Pepsi-Cola Products Philippines Inc (Pepsi Philippines) announced Friday that its stockholders have approved the company’s plan to voluntarily delist the its shares that are listed on the main board of the Philippine Stock Exchange.
Pepsi Philippines said it has received written assent forms signifying votes in favour of the delisting from stockholders holding, or representing 3.5 million shares or 94.56 per cent of the company’s outstanding capital stock.
“Therefore, by written assent, the delisting of the company’s shares from the main board of the PSE is deemed approved by the stockholders,” the company said in a disclosure.
Pepsi-Cola Philippines received on October 13 the amended tender offer report filed by Lotte Chilsung Beverage Co Ltd with the Securities and Exchange Commission.
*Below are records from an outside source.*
(** X5. The script has no handler: a call that throws is the last thing
    a run does, and the run ends in the exception it threw.  Nothing is
    retried, and no call is made after a failure. *)
Theorem main_stops_at_first_failure
    (fuel : nat) (w : W) (t1 t2 : list event) (ev : event) :
  trace (main a fuel w) = t1 ++ ev :: t2 ->
  returned ev = false ->
  t2 = [] /\
  exists e, thrown ev = Some e /\ result (main a fuel w) = Raise e.
Proof.
  intros Et Hev.
  destruct (main_stops fuel w) as [Hall|(t & ev' & e & Et' & Ht & Hth & Hr)].
  - exfalso. rewrite Et, forallb_app in Hall. cbn [forallb] in Hall.
    rewrite Hev, andb_false_r in Hall. discriminate Hall.
  - rewrite Et in Et'.
    destruct (unreturned_is_last _ _ _ _ _ Et' Ht Hev) as (-> & ->).
    split; [reflexivity|]. exists e. auto.
Qed.
End failures.

Lemma main_stops_at_first_failure_witness :
  exists e,
    thrown (Open "data.csv" "r" "utf-8-sig" (Throws (OSError "data.csv")))
      = Some e /\
    result (main sample_args 0 empty_mem) = Raise e.
Proof.
  destruct (main_stops_at_first_failure sample_args 0 empty_mem
              (removelast (trace (main sample_args 0 empty_mem))) []
              (Open "data.csv" "r" "utf-8-sig" (Throws (OSError "data.csv"))))
    as (_ & e & He).
  - vm_compute. reflexivity.
  - reflexivity.
  - exists e. exact He.
Defined.
(** The results follow the list of ids that was resolved: the ids of the
    results are the resolved ids that have a record, in their order. *)
Lemma resolve_results_in_order env videoTypes ignoreCache ids cache rs cache' :
  resolve env videoTypes ignoreCache ids cache = (Results rs, cache') →
  sublist (idOf <$> rs) ids.
Proof.
  intros Hres. apply resolve_Results in Hres as (fresh & _ & _ & _ & -> & _).
  apply omap_keyed_sublist. intros id r Hr.
  by apply resultMap_lookup_Some in Hr as [_ Hid].
Qed.

(** With a channel, the list of ids to resolve has every id once. *)
Lemma collectVideoIds_channel_NoDup env req allVideoIds videoTypes :
  Str.truthy (default "" (channelUrl req)) = true →
  collectVideoIds env req = inl (allVideoIds, videoTypes) →
  NoDup allVideoIds.
Proof.
  unfold collectVideoIds. intros ->.
  destruct (match getChannelVideosWithApi env _ with inl _ => _ | inr _ => _ end)
    as [result|e]; [|done].
  intros [= <- _]. apply JsSet_addAll_NoDup, NoDup_nil_2.
Qed.

(** C4: the code at the failing input.  A request that gives the same id
    twice and no channel is answered with the record of that id twice: the
    ids of a request without channel are not passed through a [Set]. *)
Theorem C4_duplicate_explicit_id_returned_twice :
  ∃ r,
    (handler sampleEnv
       {| videoIds := Some ["dQw4w9WgXcQ"; "dQw4w9WgXcQ"]; channelUrl := None;
          ignoreCache := false |} ∅).1 = Results [r; r]
    ∧ videoId (fields r) = "dQw4w9WgXcQ".
Proof. eexists. split; by vm_compute. Qed.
“Please be advised that on 30 September 2020, the PSE advised the Tender Offer Agent, First Metro Securities Brokerage Corporation, that the PSE will not approve the crossing through the facilities of the PSE of shares that will be tendered by minority shareholders in connection with the Delisting Tender Offer since it will not temporarily lift the trading suspension imposed on PCPPI when the Company fell below the minimum public ownership requirement. In view of the foregoing, the transfer of the Tender Offer Shares would now to be undertaken outside the facilities of the PSE. Accordingly, the costs on the tendering shareholders, the documentary requirements, and mechanics for tendering the shares have been amended in this Tender Offer Report,” the company disclosed.
The South Korean firm, which currently holds 42.22 per cent of Pepsi Philippines, intends to acquire approximately 2.1 billion common shares, equivalent to 57.78 per cent of the total issued and outstanding capital stock of the Philippine-listed company.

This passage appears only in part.